7月26日(水曜日)、増田社長と日本郵政で経理・財務を担当する浅井専務・石川部長が、次のテーマで意見を交わしました。

≪テーマ≫
○日本郵政グループにおける経理・財務業務の現状と今後の展望
○働きやすい職場づくりにおけるリーダーのあり方、実践している工夫

日本郵政グループにおける経理・財務業務の現状と今後の展望

日本郵政株式会社専務執行役
浅井 智範
  • 業務は「会計、税務、財務、内部統制」が4つの大きな柱。主に、内部監査、会計監査人および監査委員会とコミュニケーションを図りながら、4つの柱の業務品質の維持や向上に努めている。
  • 経理・財務業務は、信頼性のある数字を出すだけにとどまらず、経営課題に対するソリューション提供の機能を強化していくべきと考える。
  • 当社はこれまで堅確な実務の安定継続を担う「守り」に徹してきたが、これからは、数字から何を発信し、何を説明するのかという前提に立って、「守り」に加え、付加価値を高めて行く「攻め」の姿勢をとりたいと考えている。
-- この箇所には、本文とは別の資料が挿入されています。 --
(** ** The flows: what the prepare SPDU has announced *)

(** Whether the normal flow waits for another SPDU than [s] ([drop_it]),
    and otherwise whether it waits no longer. *)
Definition prepared (b : ssapblk) (s : ssapkt) : option bool :=
  let code := s_code s in
  if sb_pr b =? SPDU_MAA then Some (code =? SPDU_MAA)
  else if sb_pr b =? SPDU_RS then
    if code =? SPDU_AB then Some (negb (is_set s SMASK_SPDU_AB))
    else if one_of code [SPDU_AD; SPDU_RS] then Some true
    else None
  else if sb_pr b =? SPDU_RA then
    if code =? SPDU_AB then Some false
    else if code =? SPDU_AA then Some (negb (is_set s SMASK_SPDU_AA))
    else if one_of code [SPDU_ADA; SPDU_RA] then Some true
    else None
  else if sb_pr b =? SPDU_AB then if code =? SPDU_AB then Some true else None
  else Some false.

Definition filter_flow (s : ssapkt) : filter :=
  do b <~ get;
  if negb (is_set s SMASK_SPDU_EXPD) then
    match prepared b s with
    | None => leave Spin
    | Some done =>
        exec (if done then put (set_pr SPDU_PR b) else ret tt);
        if one_of (s_code s) [SPDU_PR; SPDU_EX] then lose_out SC_PROTOCOL else pass
    end
  else if s_code s =? SPDU_PR then if negb (sb_pr b =? SPDU_PR) then lose_out SC_PROTOCOL else pass
  else if one_of (s_code s) [SPDU_AB; SPDU_AA; SPDU_EX] then pass
  else lose_out SC_PROTOCOL.

(** ** Collisions: what is dropped while RS, AI or AD is in progress *)

Definition collides (b : ssapblk) (op ssn : Z) : bool := negb (SDoCollideAux (has b SB_INIT) (sb_rs b) (sb_rsn b) op ssn =? NOTOK).

Definition filter_collision (s : ssapkt) : filter :=
  do b <~ get;
  let drop (c : bool) := if c then leave Spin else pass in
  if has b (Z.lor SB_RS SB_AI) then
    if s_code s =? SPDU_PR then drop (negb (one_of (s_num s N_pr_type) [PR_RS; PR_RA]))
    else if s_code s =? SPDU_RS then drop (collides b (s_num s N_rs_type) (s_num s N_rs_serial))
    else if s_code s =? SPDU_AD then drop (collides b SYNC_DISC 0)
    else if s_code s =? SPDU_AB then drop (negb (is_set s SMASK_SPDU_AB) && collides b SYNC_INTR 0)
    else pass
  else pass.

(** ** Exceptions: what is dropped until one is cleared *)

Definition gives_data (s : ssapkt) : bool := is_set s SMASK_SPDU_GT && is_set s SMASK_GT_TOKEN && meets (s_num s N_gt_token) ST_DAT_TOKEN.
特に環境変化や制度変更への的確な対応に加えて、経営企画ラインとの連携を加速し、経済合理性などの観点からの提言ができるよう、機能をさらに強化していく必要がある。
  • また、当社は持株会社であるため、ゆうちょ銀行やかんぽ生命の独立上場のグループ会社も含めた、グループ全体最適の推進も重要なテーマとなる。
日本郵政株式会社
経理・財務部長
石川 剛典
  • 組織・機能面の特徴は主に3つ。
  • まず、「(1)会計・税務は一日して成らず」。特に通期決算の実務では、習得するのに2~3年を要する。
  • 次に、「(2)会社・事業・取引がある限り対応が不可欠」。会計・税務は日常業務の取引と不可分一体であり、経理・財務の知識を身に付けることはとても重要。
  • 最後に、「(3)ガバナンス強化に伴う対応が増加」している点。会計・税務の制度変更や海外動向の影響もあって、情報開示の拡充などへの対応が増加している。
  • 今後の展望として3つを挙げている。
  • まず、「(1)会計リテラシー涵養の推進」。全社において会計リテラシーの涵養を推進し、例えば、数字の裏側にどのような取引があるのかなどを、自ら考えることを通じて、全社的にコスト削減や収益向上の対策等を考えやすくなるのではないか。
  • 次に、「(2)要員構成の適正化と人材育成」。管理職がノウハウの継承や若手の育成に注力し、そこで計数感覚や俯瞰能力を身に付けた若手を各所に配置することにより、組織全体のガバナンスを質的に強化できるのではないか。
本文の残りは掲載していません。